AS the 20th International AIDS Conference in Melbourne in draws to a close, organisers reflected upon the accomplishments, lessons, missed opportunities and tragedy that all contributed to the make-up of the event this week.

Speaking at a press conference this afternoon, outgoing AIDS 2014 chair Françoise Barré-Sinoussi said that the six-day event had been a chance for science to return to the forefront of the debate alongside the community following the tragedy of MH17.

“After the tragedy and the loss of colleagues and friends, I found out that finally what we had been going through showed to me that there is a lot of respect among our community for all of us. If one of us isn’t here, all of us are concerned,” Barré-Sinoussi said.

“The community is united… my feeling is that at the conference, it’s probably the first time that we are opening the field of HIV/AIDS to others. It’s what I hear from colleagues…science is good now again, science is back at the AIDS conference.”

Melbourne Lord Mayor Robert Doyle said that the way the city had embraced Australia’s largest-ever health conference touched his heart and recounted stories involving delegates being at the receiving end of acts of kindness by Melburnians.

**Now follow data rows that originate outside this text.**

(* ===== verification/Controls.v ===== *)
(** * Services, disruption budget, credentials, storage and status

    Models [galera_service_control.go], [galera_pod_disruption_budget_control.go],
    [galera_secret_control.go], [galera_storage_control.go] and
    [galera_status_updater.go].  A lister that fails returns no object, so that a
    failure that is not [NotFound] makes the code dereference nil. *)
From S2P Require Import Prelude Types Objects Names PodLib Kube Utils.

(** ** Services *)

(** [curSvc.Labels = svc.Labels] *)
Definition with_svc_Labels (labels : labels_t) (svc : Service) : Service :=
  mkService svc.(svc_Name) labels svc.(svc_OwnerReferences) svc.(svc_Ports) svc.(svc_Type)
    svc.(svc_ClusterIP) svc.(svc_Selector).

(** The part the six functions of the source share: look the service up, create
    it when it is not found, and update it when its labels have changed. *)
Definition createOrUpdateService (galera : Galera) (svcName : string) (svc : Service)
    : M string :=
  curSvc ← attempt (serviceGet galera.(g_Namespace) svcName);
  (match curSvc with
   | inr e => if decide (e.(err_kind) = NotFound) then serviceCreate galera.(g_Namespace) svc
              else pureM Panic
   | inl curSvc =>
       if decide (curSvc.(svc_Labels) = svc.(svc_Labels)) then mret tt
       else serviceUpdate galera.(g_Namespace) (with_svc_Labels svc.(svc_Labels) curSvc)
   end);;
  mret svcName.

Definition CreateOrUpdateGaleraServiceWriter (galera : Galera) : M string :=
  let svcName := getServiceName galera.(g_Name) ServiceWriterSuffix MaxServiceWriterLength in
  createOrUpdateService galera svcName (newGaleraService galera svcName RoleWriter).

Definition CreateOrUpdateGaleraServiceWriterBackup (galera : Galera) : M string :=
  let svcName :=
    getServiceName galera.(g_Name) ServiceWriterBackupSuffix MaxServiceWriterBackupLength in
  createOrUpdateService galera svcName (newGaleraService galera svcName RoleBackupWriter).

Definition CreateOrUpdateGaleraServiceReader (galera : Galera) : M string :=
  let svcName := getServiceName galera.(g_Name) ServiceReaderSuffix MaxServiceReaderLength in
  createOrUpdateService galera svcName (newGaleraService galera svcName Reader).

(** Without special node, the service is deleted when the lister has it. *)
Definition CreateOrUpdateGaleraServiceSpecial (galera : Galera) : M string :=
  let svcName := getServiceName galera.(g_Name) ServiceSpecialSuffix MaxServiceSpecialLength in
  match galera.(g_Spec).(spec_Special) with
  | None =>
      curSvc ← attempt (serviceGet galera.(g_Namespace) svcName);
      (match curSvc with
       | inl _ => serviceDelete galera.(g_Namespace) svcName
       | inr _ => mret tt
       end);;
      mret ""
  | Some _ => createOrUpdateService galera svcName (newGaleraService galera svcName RoleSpecial)
  end.

Definition CreateOrUpdateGaleraServiceMonitor (galera : Galera) : M string :=
  let svcName := getServiceName galera.(g_Name) ServiceMonitorSuffix MaxServiceMonitorLength in
  svc ← pureM (newGaleraServiceMonitor galera);
  createOrUpdateService galera svcName svc.

Definition CreateOrUpdateGaleraServiceInternal (galera : Galera) : M string :=
  let svcName := getServiceName galera.(g_Name) HeadlessServiceSuffix MaxHeadlessServiceLength in
  createOrUpdateService galera svcName (newGaleraHeadlessService galera).

(** ** Disruption budget *)

Definition with_pdb_Labels (labels : labels_t) (pdb : PodDisruptionBudget) : PodDisruptionBudget :=
  mkPDB pdb.(pdb_Name) labels pdb.(pdb_OwnerReferences) pdb.(pdb_MaxUnavailable)
    pdb.(pdb_MatchLabels) pdb.(pdb_MatchExpressions).

Definition CreateOrUpdateGaleraPDB (galera : Galera) : M string :=
  let pdbName := getPDBName galera.(g_Name) in
  let pdb := newGaleraPodDisruptionBudget galera in
  curPdb ← attempt (pdbGet galera.(g_Namespace) pdbName);
  (match curPdb with
   | inr e => if decide (e.(err_kind) = NotFound) then pdbCreate galera.(g_Namespace) pdb
              else pureM Panic
   | inl curPdb =>
       if decide (curPdb.(pdb_Labels) = pdb.(pdb_Labels)) then mret tt
       else pdbUpdate galera.(g_Namespace) (with_pdb_Labels pdb.(pdb_Labels) curPdb)
   end);;
  mret pdbName.

(** ** Credentials *)

Definition GetGaleraCreds (galera : Galera) : M (gmap string string) :=
  pod ← pureM (deref galera.(g_Spec).(spec_Pod));
  name ← pureM (deref pod.(pt_CredentialsSecret));
  creds ← secretGet galera.(g_Namespace) name;
  let credsMap := creds.(secret_Data) in
  if decide (default "" (credsMap !! "user") = "" ∨ default "" (credsMap !! "password") = "")
  then errM (errorf ("user and/or password are not set in secret " +:+ name))
  else mret credsMap.

(** ** Default storage class *)

Definition defaultClassAnnotation : string := "storageclass.kubernetes.io/is-default-class".

Fixpoint findDefaultStorageClass (l : list StorageClass) : string :=
  match l with
  | [] => ""
  | sc :: l' =>
      if decide (default "" (sc.(sc_Annotations) !! defaultClassAnnotation) = "true")
      then sc.(sc_Name) else findDefaultStorageClass l'
  end.

Definition GetNameDefaultStorageClass : M string :=
  storageClasses ← storageClasses; mret (findDefaultStorageClass storageClasses).

(** ** Status updater *)

(** The closure assigns the status before each attempt, also to the object that
    was read again. *)
Definition UpdateGaleraStatus `{RetryLib} (galera : Galera) (status : GaleraStatus) : M unit :=
  '(err, _) ← RetryOnConflict
     (updateOnce (λ galera, statusUpdate (with_Status status galera))
                 (λ galera, galeraGet galera.(g_Namespace) galera.(g_Name))) galera;
  retErr err.

(** ** Lemmas *)

(** The writes to services and budgets *)
Definition ev_service (e : event) : Prop :=
  match e with
  | EvServiceCreate _ _ _ | EvServiceUpdate _ _ _ | EvServiceDelete _ _ _ | EvServiceGet _ _ => True
  | _ => False
  end.

Ltac emits_controls :=
  repeat first
    [ progress (unfold createOrUpdateService, serviceGet, serviceCreate, serviceUpdate,
        serviceDelete, pdbGet, pdbCreate, pdbUpdate, secretGet, storageClasses, statusUpdate,
        galeraGet)
    | emits_step
    | apply emits_attempt
    | apply emits_errOf
    | progress eauto 3 with emits
    | done ].

Lemma services_emit g :
  emits ev_service (CreateOrUpdateGaleraServiceWriter g) ∧
  emits ev_service (CreateOrUpdateGaleraServiceWriterBackup g) ∧
  emits ev_service (CreateOrUpdateGaleraServiceReader g) ∧
  emits ev_service (CreateOrUpdateGaleraServiceSpecial g) ∧
  emits ev_service (CreateOrUpdateGaleraServiceMonitor g) ∧
  emits ev_service (CreateOrUpdateGaleraServiceInternal g).
Proof.
  unfold CreateOrUpdateGaleraServiceWriter, CreateOrUpdateGaleraServiceWriterBackup,
    CreateOrUpdateGaleraServiceReader, CreateOrUpdateGaleraServiceSpecial,
    CreateOrUpdateGaleraServiceMonitor, CreateOrUpdateGaleraServiceInternal.
  split_and!; emits_controls.
Qed.

(** ** Properties *)

(** Looking a service up and creating or updating it: when the lister does
    not find it the service is created as built, when its labels are those of the
    Galera nothing is written, when they are not the service of the lister is
    updated with the new labels and keeps all the rest (its selector too), and when
    the lister fails otherwise the operator panics.  The name is returned exactly
    when the write, if any, succeeded. *)
Theorem createOrUpdateService_spec (g : Galera) (name : string) (svc : Service)
    (env : Env) (h : history) :
  let ns := g.(g_Namespace) in
  let get := EvServiceGet ns name in
  let ret err := match err with None => Ok name | Some e => Err e end in
  createOrUpdateService g name svc env h =
    match env.(env_serviceGet) h ns name with
    | inl cur =>
        if decide (cur.(svc_Labels) = svc.(svc_Labels)) then (Ok name, [get])
        else let new := with_svc_Labels svc.(svc_Labels) cur in
             let err := env.(env_serviceUpdate) (h ++ [get]) ns new in
             (ret err, [get; EvServiceUpdate ns new err])
    | inr e =>
        if decide (e.(err_kind) = NotFound)
        then let err := env.(env_serviceCreate) (h ++ [get]) ns svc in
             (ret err, [get; EvServiceCreate ns svc err])
        else (Panic, [get])
    end.
Proof.
  cbn zeta. unfold createOrUpdateService, serviceGet, serviceUpdate, serviceCreate, attempt, call,
    orErr, retErr, pureM, mbind, M_bind, mret, M_ret, errM.
  destruct (env_serviceGet env h (g_Namespace g) name) as [cur|e]; cbn; case_decide; cbn;
    rewrite ?app_nil_r; try done.
  - by destruct (env_serviceUpdate _ _ _ _).
  - by destruct (env_serviceCreate _ _ _ _).
Qed.

(** The status updater sends the given status at every attempt, to the
    object it has or has read again; it succeeds exactly when an attempt was
    accepted, and makes no other write. *)
Theorem UpdateGaleraStatus_spec `{RetryLaws} (g : Galera) (st : GaleraStatus)
    (env : Env) (h : history) :
  let (o, t) := UpdateGaleraStatus g st env h in
  (∃ ns n err, EvStatusUpdate ns n st err ∈ t) ∧
  (o = Ok tt ↔ ∃ ns n, EvStatusUpdate ns n st None ∈ t) ∧
  Forall (λ e, match e with
               | EvStatusUpdate _ _ st' _ => st' = st
               | EvGaleraGet _ _ => True
               | _ => False
               end) t.
Proof.
  destruct (UpdateGaleraStatus g st env h) as [o t] eqn:E. unfold UpdateGaleraStatus in E.
  match type of E with (RetryOnConflict ?f _ ≫= _) _ _ = _ => set (once := f) in * end.
  set (P := λ e, match e with
               | EvStatusUpdate _ _ st' _ => st' = st
               | EvGaleraGet _ _ => True
               | _ => False
               end).
  assert (Hall : emits P (RetryOnConflict once g)).
  { apply emits_retry; [apply _|]. intros s. unfold once, updateOnce. emits_controls. }
  pose proof (RetryOnConflict_runs once g env h) as Hr.
  eapply (update_runs _ _ _ (λ g, EvStatusUpdate g.(g_Namespace) g.(g_Name) st)) in Hr
    as (err & s' & Ho & (s1 & e1 & Hex) & Hiff & _);
    [|done|done|intros s; emits_controls; congruence|intros; apply read_total].
  specialize (Hall env h).
  destruct (RetryOnConflict once g env h) as [o1 t1] eqn:E1. cbn in Ho, Hex, Hiff, Hall. subst o1.
  rewrite (bind_Ok _ _ _ _ _ _ E1) in E. cbn in E.
  assert (t = t1 ∧ o = match err with None => Ok tt | Some e => Err e end) as [-> ->].
  { destruct err; cbn in E; rewrite app_nil_r in E; by simplify_eq. }
  split_and!; [eauto| |done].
  transitivity (err = None); [by destruct err|]. rewrite Hiff. split.
  - intros [s Hs]. eauto.
  - intros (ns & n & Hs). by exists (mkGalera n ns "" None ∅ 0 false g.(g_Spec) st).
Qed.

Lemma UpdateGaleraStatus_spec_witness :
  @RetryLaws RetryLib_steps ∧
  ∃ ns n err, EvStatusUpdate ns n emptyStatus err ∈
    snd (@UpdateGaleraStatus RetryLib_steps example_galera emptyStatus env_ok []).
Proof.
  split; [exact RetryLaws_steps|].
  exact (proj1 (@UpdateGaleraStatus_spec RetryLib_steps RetryLaws_steps example_galera emptyStatus
    env_ok [])).
Defined.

After Barré-Sinoussi passed on her best wishes to the first openly-gay president of the International AIDS Society, Chris Beyrer, the New Yorker thanked his colleague and Melbourne for hosting the conference and praised Australia’s response to the epidemic while also highlighting it could continue to show the way in the future.

“The whole [HIV and AIDS] movement is grateful to Melbourne, grateful to Australia and we really hope that the Melbourne Declaration is going to be a living document that is going to continue to inform our response, “ Beyrer said.

“This is the conference than anywhere else before where the separations betweens scientists, clinicians… and people living with HIV and activists truly went away.”

Beyrer turned his attention towards the next International AIDS Conference to be held in Durban, South Africa in 2016, the first in the sub-continent since 2000, and welcomed the first female African co-chair of the event.

“I’m delighted to say that one of the reasons for my optimism about the future is that my co chair is my great friend Olive Shisana,” Beyrer added.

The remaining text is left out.